O meu Algarve é feito de açoteias caiadas de branco, fachadas trabalhadas, chaminés mouriscas, nesgas de areia adivinhando o mar. É um pátio com um degrau de pedra simples, um quintalinho de mosaico com desenhos florais, ressequidos pelo sol de muitos verões, talvez com a sombra de um loendro. É o bocadinho de musgo na escada para a açoteia, ou ao lado da porta. É um sopro de vento a bater num toldo, marcando o ritmo dos silêncios sem culpas. É um enorme, azul, luminoso, fantástico que se abate sobre os longos braços da Ria Formosa. E das falésias. E da serra. E das gentes.

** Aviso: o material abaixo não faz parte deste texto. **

(** [reaches_size_check w request bytes trace]: the request passes every
    gate its handler sets before the size check, which then sees a file of
    [bytes] bytes; [trace] is what the network was asked up to there.
    - [/upload]: the form parses and its [file] is a file.
    - [/upload/temp]: the same, and the [time] value (["1h"] when absent or
      empty) is one of [validTimes]: that gate comes before the size.
    - [/upload/url]: the body names a source that parses, and the download
      succeeded. *)
Inductive reaches_size_check
    (URL_parse : string -> option URL) (Number_toString : Q -> string)
    (w : World) (request : Request) : N -> Trace -> Prop :=
| size_check_upload (fd : FormData) (f : File) :
    pathname request = "/upload" ->
    req_formData request = Normal fd ->
    JS.FormData_get fd "file" = Some (FFile f) ->
    reaches_size_check URL_parse Number_toString w request (file_size f) []
| size_check_temp (fd : FormData) (f : File) :
    pathname request = "/upload/temp" ->
    req_formData request = Normal fd ->
    JS.FormData_get fd "file" = Some (FFile f) ->
    JS.includes validTimes
      (JS.entry_or (JS.FormData_get fd "time") (FString "1h")) = true ->
    reaches_size_check URL_parse Number_toString w request (file_size f) []
| size_check_url (body : JSValue) (href : string) (u : URL)
    (r : FetchResponse) (blob : Blob) :
    pathname request = "/upload/url" ->
    names_source URL_parse Number_toString request body href u ->
    downloads w [] href r blob ->
    reaches_size_check URL_parse Number_toString w request (blob_size blob)
      [(mkCall href "GET" None, Normal r)].

(** The multipart call [handleUpload] sends to catbox for [file]. *)
Definition catbox_upload (file : FormDataEntryValue) : FetchCall :=
  mkCall catbox_api "POST"
    (Some [("reqtype", FString "fileupload"); ("fileToUpload", file)]).

(** The answer of [handleUploadTemp] to a [time] outside [validTimes]. *)
Definition invalid_time (h : Headers) (time : FormDataEntryValue)
  : Response :=
  json_response 400 h
    (JObj [("error", JStr "Invalid time parameter");
           ("valid_times", JArr (map JStr validTimes));
           ("provided", JS.entry_value time)]).

(** The multipart call the URL relay sends to litterbox. *)
Definition litterbox_relay (time : string) (file : File) : FetchCall :=
  mkCall litterbox_api "POST"
    (Some [("reqtype", FString "fileupload");
           ("time", FString time);
           ("fileToUpload", FFile file)]).

(** The upstream's answer [r] counts as a failed upload: a status outside
    200..299, or a body that does not start with [https://]. *)
Definition upload_rejected (r : FetchResponse) : Prop :=
  resp_ok r = false
  \/ exists text, resp_text r = Normal text
                  /\ JSString.startsWith text "https://" = false.

(** The message of the error a handler throws on such an answer; [service]
    is the name the handler uses in its message. *)
Definition thrown_message (service : string) (r : FetchResponse) : string :=
  if resp_ok r then "Invalid response from " ++ service
  else "Upload failed with status " ++ JSString.of_N (resp_status r).

(** [handleUploadTemp] names litterbox; [handleUpload] and
    [handleUploadFromUrl] name catbox, the latter also when it relays to
    litterbox. *)
Definition service_named (request : Request) : string :=
  if String.eqb (pathname request) "/upload/temp" then "litterbox"
  else "catbox".

(** A status outside 200..299. *)
Definition non_2xx (r : FetchResponse) : Prop :=
  resp_status r < 200 \/ 299 < resp_status r.

(** The paths the router knows, and those of the three upload handlers. *)
Definition routes : list string :=
  ["/"; "/health"; "/upload"; "/upload/temp"; "/upload/url"].

Definition upload_routes : list string :=
  ["/upload"; "/upload/temp"; "/upload/url"].

(** The multipart call [handleUploadTemp] sends to litterbox. *)
Definition litterbox_upload (time file : FormDataEntryValue) : FetchCall :=
  mkCall litterbox_api "POST"
    (Some [("reqtype", FString "fileupload");
           ("time", time);
           ("fileToUpload", file)]).

(** The shape of an upload call: to catbox the request-type marker and the
    file; to litterbox the marker, a [time] and the file.  Nothing else. *)
Definition upload_call_shape (c : FetchCall) : Prop :=
  call_method c = "POST"
  /\ ((call_url c = catbox_api
       /\ exists file, call_body c
                       = Some [("reqtype", FString "fileupload");
                               ("fileToUpload", file)])
      \/ (call_url c = litterbox_api
          /\ exists time file, call_body c
                               = Some [("reqtype", FString "fileupload");
                                       ("time", time);
                                       ("fileToUpload", file)])).

(** The [time] entry of the form of an upload call, when it has one. *)
Definition call_time (c : FetchCall) : option FormDataEntryValue :=
  match call_body c with
  | Some fd => JS.FormData_get fd "time"
  | None => None
  end.

(** The [fileToUpload] entry of the form of an upload call. *)
Definition call_file (c : FetchCall) : option FormDataEntryValue :=
  match call_body c with
  | Some fd => JS.FormData_get fd "fileToUpload"
  | None => None
  end.

(** No character of [s] is a slash. *)
Fixpoint no_slash (s : string) : bool :=
  match s with
  | EmptyString => true
  | String c s' => negb (Ascii.eqb c "/"%char) && no_slash s'
  end.

(** The file name the URL relay derives from a parsed source URL, and the
    content type it takes from the download. *)
Definition relay_filename (u : URL) : string :=
  if JSString.is_empty (JSString.split_slash_pop (url_pathname u))
  then "download" else JSString.split_slash_pop (url_pathname u).

Definition relay_content_type (r : FetchResponse) : string :=
  match resp_content_type r with
  | Some ct => if JSString.is_empty ct then "application/octet-stream" else ct
  | None => "application/octet-stream"
  end.

(** A host operation failed with [e] during the run: a [fetch] rejected, or
    the body of a 2xx answer could not be read ([text()] of the upstream,
    [blob()] of the source). *)
Inductive host_failure (trace : Trace) (e : Error) : Prop :=
| fetch_rejected (c : FetchCall) :
    In (c, Throw e) trace -> host_failure trace e
| text_unreadable (c : FetchCall) (r : FetchResponse) :
    In (c, Normal r) trace -> is_upload_call c = true ->
    resp_ok r = true -> resp_text r = Throw e -> host_failure trace e
| blob_unreadable (c : FetchCall) (r : FetchResponse) :
    In (c, Normal r) trace -> is_upload_call c = false ->
    resp_ok r = true -> resp_blob r = Throw e -> host_failure trace e.

(** The multipart call of the URL relay: to litterbox with a [time] when
    [temporary], to catbox without one otherwise. *)
Definition relay_call (temporary : bool) (time : string) (file : File)
  : FetchCall :=
  mkCall (if temporary then litterbox_api else catbox_api) "POST"
    (Some ([("reqtype", FString "fileupload")]
           ++ (if temporary then [("time", FString time)] else [])
           ++ [("fileToUpload", FFile file)])%list).

(** The status of a run is one of the six the worker uses. *)
Definition status_in_range (m : Async Response) : Prop :=
  forall w, exists resp trace,
    m w [] = (Normal resp, trace)
    /\ In (status resp) [200; 400; 404; 405; 413; 500].

(** A run asks the network for at most one upload, and besides it for at
    most [extra] other calls. *)
Definition calls_bounded (extra : nat) (m : Async Response) : Prop :=
  forall w res trace,
    m w [] = (res, trace) ->
    (length (upload_calls trace) <= 1)%nat
    /\ (length trace <= length (upload_calls trace) + extra)%nat.

Definition sends_shaped_uploads (m : Async Response) : Prop :=
  forall w res trace c o,
    m w [] = (res, trace) ->
    In (c, o) trace -> is_upload_call c = true -> upload_call_shape c.

(** [front] is empty or ends with a slash. *)
Definition ends_path (front : string) : Prop :=
  front = "" \/ exists before, front = (before ++ "/")%string.

(** The value of a property of the body of a response. *)
Definition body_field (resp : Response) (key : string) : JSValue :=
  match body resp with
  | Some v => JS.get v key
  | None => JUndefined
  end.

(** A run that reports success has an upload call answered 2xx with an
    [https://] body, and the [url] it reports is that body trimmed. *)
Definition success_is_backed (m : Async Response) : Prop :=
  forall w resp trace,
    m w [] = (Normal resp, trace) ->
    body_field resp "success" = JBool true ->
    status resp = 200
    /\ exists c r text url,
         In (c, Normal r) trace
         /\ is_upload_call c = true
         /\ resp_ok r = true
         /\ resp_text r = Normal text
         /\ JSString.startsWith text "https://" = true
         /\ body_field resp "url" = JStr url
         /\ url = JSString.trim text
         /\ trimmed_of text url.

(** A run in which a host operation failed with [e] answers with the
    failure envelope carrying the message of [e]. *)
Definition failures_are_reported (h : Headers) (m : Async Response) : Prop :=
  forall w resp trace e,
    m w [] = (Normal resp, trace) ->
    host_failure trace e ->
    resp = upload_failed h e.

(* ================================================================== *)
(** ** Sample host functions and requests *)

(** Sample host functions and inputs, for running the worker on concrete
    requests. *)
Module Sample.

Fixpoint from_slash (s : string) : string :=
  match s with
  | EmptyString => "/"
  | String c s' => if Ascii.eqb c "/"%char then s else from_slash s'
  end.
Lemma groupby_sorted_keys (l : list (string * option Z)) :
  StronglySorted row_le l -> StronglySorted key_lt (map fst (groupby l)).
Proof.
  induction l as [|x l IH]; intros Hs; [constructor|].
  inversion Hs as [|? ? Hl Hx]; subst. specialize (IH Hl). cbn [groupby].
  destruct (groupby l) as [|[k g] gs] eqn:E; [repeat constructor|].
  destruct (valid_eqb (snd x) k) eqn:Ek; [exact IH|].
  cbn [map fst] in *. constructor; [exact IH|].
  assert (Hk : valid_le (snd x) k = true).
  { destruct (groupby_key_in l k g) as [y [Hy <-]]; [rewrite E; now left|].
    now apply (proj1 (Forall_forall _ _) Hx). }
  assert (Hne : snd x <> k).
  { intros H. apply valid_eqb_eq in H. congruence. }
  inversion IH as [|? ? Hgs Hkk]; subst.
  constructor; [now split|].
  apply Forall_forall. intros k' Hk'.
  pose proof (proj1 (Forall_forall _ _) Hkk k' Hk') as [Hle Hneq].
  split; [now apply (valid_le_trans _ k)|].
  intros H. subst k'. apply Hneq. now apply valid_le_antisym.
Qed.

Lemma strict_sorted_nodup (l : list (option Z)) : StronglySorted key_lt l -> NoDup l.
Proof.
  induction l as [|a l IH]; intros H; constructor; inversion H as [|? ? Hl Ha]; subst.
  - intros Hin. destruct (proj1 (Forall_forall _ _) Ha a Hin) as [_ Hne]. congruence.
  - now apply IH.
Qed.

End OneGroupPerFlag.

(** X12: the [ORDER BY] makes [groupby] yield one group for each
    distinct flag of the parents, so that [mark_subtrees] is called once
    for each flag value; put end to end, the groups are the rows of the
    query, each row in the group of its own flag. *)
Theorem one_group_per_flag (t : list Nodes.row) (mark_below_rank : string) :
  let grouped := groupby (below_rank_query t mark_below_rank) in
  NoDup (map fst grouped) /\
  concat (map snd grouped) = below_rank_query t mark_below_rank /\
  Forall (fun kg => Forall (fun y => snd y = fst kg) (snd kg)) grouped.
Proof.
  cbv zeta. split; [|split].
  - apply strict_sorted_nodup, groupby_sorted_keys. unfold below_rank_query.
    apply order_by_valid_sorted.
  - apply groupby_concat.
  - apply groupby_keys.
Qed.

(** ** greengenes.py: [_add_space], [find_genus] and the loop of [_clean_species] *)

Section CleanSpecies.

Import Greengenes.

Lemma substring_all (s : string) : String.substring 0 (String.length s) s = s.
Proof. induction s as [|c s IH]; cbn; [reflexivity|]. now rewrite IH. Qed.

Lemma prefix_split (g s : string) :
  String.prefix g s = true ->
  slice_to s (String.length g) = g /\
  s = String.append g (slice_from s (String.length g)).
Proof.
  unfold slice_to, slice_from. revert s.
  induction g as [|a g IH]; intros s Hp.
  - cbn [String.length String.append]. rewrite Nat.sub_0_r, substring_all.
    split; [now destruct s|reflexivity].
  - destruct s as [|b s]; [discriminate|]. cbn [String.prefix] in Hp.
    destruct (ascii_dec a b) as [->|]; [|discriminate].
    destruct (IH s Hp) as [H1 H2]. cbn [String.length String.substring String.append Nat.sub].
    rewrite H1. split; [reflexivity|]. now rewrite <- H2.
Qed.

Lemma prefix_append (g s : string) : String.prefix g (String.append g s) = true.
Proof.
  induction g as [|a g IH]; cbn; [now destruct s|].
  destruct (ascii_dec a a); [assumption|congruence].
Qed.

Lemma get_append_length (g s : string) (c : ascii) :
  String.get (String.length g) (String.append g (String c s)) = Some c.
Proof. induction g as [|a g IH]; cbn; [reflexivity|assumption]. Qed.

(** Putting the space in makes the name one character longer. *)
Lemma join_space_length (s : string) (n : nat) :
  String.length (join2 " " (slice_to s n) (slice_from s n)) = S (String.length s).
Proof.
  unfold join2, slice_to, slice_from. revert n.
  induction s as [|a s IH]; intros n.
  - destruct n; reflexivity.
  - destruct n as [|n].
    + cbn [String.length Nat.sub String.substring String.append].
      now rewrite substring_all.
    + cbn [String.length Nat.sub String.substring String.append]. now rewrite IH.
Qed.
Lemma currency_budget fuel :
  ∀ n, 0 ≤ n → n < 2 ^ Z.of_nat fuel →
    finished (_convert_currency self fuel n)
    ∧ ∀ fuel', (fuel ≤ fuel')%nat →
        _convert_currency self fuel' n = _convert_currency self fuel n.
Proof.
  induction fuel as [|fuel IH]; intros n Hn Hlt.
  - assert (n = 0) as -> by (simpl in Hlt; lia).
    assert (∀ rec, for_magnitudes self rec 0 (magnitudes self) = None) as Hnone.
    { intros rec. apply for_magnitudes_none.
      eapply Forall_impl; [exact breakpoints_above_one|]. simpl. lia. }
    split.
    + rewrite _convert_currency_unfold, Hnone.
      destruct (atoms self !! 0); [done|]. apply _convert_individual_finished.
    + intros fuel' _. by rewrite !_convert_currency_unfold, !Hnone.
  - rewrite Nat2Z.inj_succ, Z.pow_succ_r in Hlt by lia.
    assert (∀ v name, (v, name) ∈ magnitudes self → v ≤ n → v ≠ 0 →
              (0 ≤ n `div` v < 2 ^ Z.of_nat fuel)
              ∧ (0 ≤ n `mod` v < 2 ^ Z.of_nat fuel)) as Hsmall.
    { intros v name Hin Hv _. apply breakpoint_above_one in Hin.
      by apply halving. }
    split.
    + rewrite _convert_currency_unfold.
      destruct (atoms self !! n); [done|].
      destruct (for_magnitudes _ _ _ _) as [r|] eqn:E;
        [|apply _convert_individual_finished].
      eapply for_magnitudes_finished; [|exact E].
      intros v name Hin Hv Hv0.
      destruct (Hsmall v name Hin Hv Hv0) as [[? ?] [? ?]].
      split; by apply IH.
    + intros [|fuel'] Hle; [lia|].
      rewrite (_convert_currency_unfold (S fuel')).
      rewrite (_convert_currency_unfold (S fuel)).
      destruct (atoms self !! n); [done|].
      rewrite (for_magnitudes_ext self (_convert_currency self fuel')
                 (_convert_currency self fuel)); [done|].
      intros v name Hin Hv Hv0.
      destruct (Hsmall v name Hin Hv Hv0) as [[? ?] [? ?]].
      split; apply IH; lia.
Qed.

End CurrencyTheorems.

(** C4. When every breakpoint is above 1, the recursion of the currency
    renderer ends for every [n ≥ 0]: each nested call is on a smaller
    number (the quotient is below [n], the remainder below the breakpoint,
    itself at most [n]), a budget of [fuel] nested calls is enough as soon
    as [n < 2 ^ fuel], and a larger budget gives the same result. *)
Theorem currency_recursion_ends self fuel n :
  Forall (λ m, 1 < m.1) (magnitudes self) →
  0 ≤ n →
  n < 2 ^ Z.of_nat fuel →
  finished (_convert_currency self fuel n)
  ∧ (∀ fuel', (fuel ≤ fuel')%nat →
       _convert_currency self fuel' n = _convert_currency self fuel n)
  ∧ (∀ v name, (v, name) ∈ magnitudes self → v ≤ n →
       0 ≤ n `div` v < n ∧ 0 ≤ n `mod` v < v).
Proof.
  intros Hm Hn Hlt.
  destruct (currency_budget self Hm fuel n Hn Hlt) as [Hf Hs].
  split; [done|]. split; [done|].
  intros v name Hin Hle.
  pose proof (breakpoint_above_one self Hm v name Hin) as Hv.
  pose proof (halving v n n Hv Hle ltac:(lia)). lia.
Qed.

(** ** Characters and texts of digits *)

Lemma decimal_char a :
  Char.isdecimal a = true →
  Char.isdigit a = true ∧ Char.isalpha a = false
  ∧ Str.eqc "." a = false ∧ Str.eqc "," a = false
  ∧ Str.eqc " " a = false ∧ Str.eqc "-" a = false
  ∧ ∃ d, Char.digit_value a = Some d ∧ 0 ≤ d ≤ 9.
Proof.
  destruct a as [[] [] [] [] [] [] [] []]; try discriminate; intros _;
    repeat split; try reflexivity; eexists; (split; [reflexivity|done]).
Qed.

Lemma grouping_char c a :
  c = ","%char ∨ c = " "%char ∨ c = "-"%char →
  Str.eqc c a = true →
  Char.isdigit a = false ∧ Char.isalpha a = false ∧ Char.isdecimal a = false
  ∧ Str.eqc "." a = false.
Proof.
  intros Hc E. apply Ascii.eqb_eq in E as <-.
  by destruct Hc as [->|[->| ->]].
Qed.

Lemma all_impl (p q : ascii → bool) s :
  (∀ a, p a = true → q a = true) → Str.all p s = true → Str.all q s = true.
Proof.
  intros Hpq. induction s as [|a s IH]; simpl; [done|].
  intros [Ha Hs]%andb_true_iff. by rewrite (Hpq a Ha), IH.
Qed.

Lemma all_none (p q : ascii → bool) s :
  (∀ a, p a = true → q a = false) → Str.all p s = true → Str.any q s = false.
Proof.
  intros Hpq. induction s as [|a s IH]; simpl; [done|].
  intros [Ha Hs]%andb_true_iff. by rewrite (Hpq a Ha), IH.
Qed.

Lemma all_remove (p : ascii → bool) c s :
  Str.all p (Str.remove c s) = true →
  Str.all (λ a, p a || Str.eqc c a) s = true.
Proof.
  induction s as [|a s IH]; simpl; [done|].
  destruct (Str.eqc c a) eqn:E; simpl.
  - intros H. by rewrite orb_true_r, IH.
  - intros [Ha Hs]%andb_true_iff. by rewrite Ha, IH.
Qed.

Lemma remove_absent c s : Str.contains c s = false → Str.remove c s = s.
Proof.
  unfold Str.contains. induction s as [|a s IH]; simpl; [done|].
  intros [-> Hs]%orb_false_iff. by rewrite IH.
Qed.

Lemma grouped_char a :
  grouped a = true →
  Char.isalpha a = false ∧ Str.eqc "." a = false
  ∧ (Char.isdecimal a = true
     ∨ (Char.isdecimal a = false ∧ Char.isdigit a = false)).
Proof.
  destruct a as [[] [] [] [] [] [] [] []]; try discriminate; intros _;
    (split; [reflexivity|]); (split; [reflexivity|]);
    ((left; reflexivity) || (right; split; reflexivity)).
Qed.

Lemma clean_csh_grouped text :
  Str.all Char.isdecimal (clean_csh text) = true →
  Str.all grouped text = true.
Proof.
  unfold clean_csh.
  intros H%all_remove%all_remove%all_remove.
  revert H. by apply all_impl.
Qed.

(** ** Decimal strings of integers *)

Lemma string_of_uint_decimal d :
  Str.all Char.isdecimal (NilEmpty.string_of_uint d) = true.
Proof. induction d; simpl; [done|by rewrite IHd..]. Qed.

É um barco pequeno, pintado com afeto, a separar lentamente as águas de um pedaço de Ria. É uma reunião de gaivotas a mergulhar e a gritar em torno de um muge à babugem. São as tuas botas de trabalho e as tuas botas de água. A tua enxada e a tua faca de amêijoa. É isso tudo e claramente muito mais. É o despertar da sede de praia e tempo livre que bafeja no sal da pele e dos tempos estivais. É muito mais do que a foto do casal ao cair do sol, como prova cabal de que há tempos felizes. Muito mais. É a cultura, a maneira de ser e estar, o calar e o grito, o arrastar de vogais e as palavras que parecem acabar em consoante. Às vezes as frases que ficam a meio. Terra, água, sol, gente e mais do que isso.

O Algarve é mais e melhor do que grupos económicos que lhe vêm devorando o sangue, a força, e agora lhe pedem as entranhas em troca de coisa nenhuma. Não se podem calar os seus filhos. Poderão ser tentadas maneiras legais (pouco éticas) de arrancar algarvios pela raiz. Mas mesmo assim, será sempre algarvio e será impossível retirar a Ria Formosa, o mar, o sal, as gaivotas, a serra e os barcos de dentro dele.

mar 0127

Algarvio que fale responderá a isto. “Podemos arrancar-te da tua casa? Queremos destruir o teu chão, o teu quintal e reduzi-lo a zero, como estava antes do antes no início dos tempos, ou antes do século XVI. Queremos furar a tua costa, concessionar a tua ocupação. Fizemos um plano e temos decretos.” O algarvio, ou qualquer um responderia: não, a minha vida não!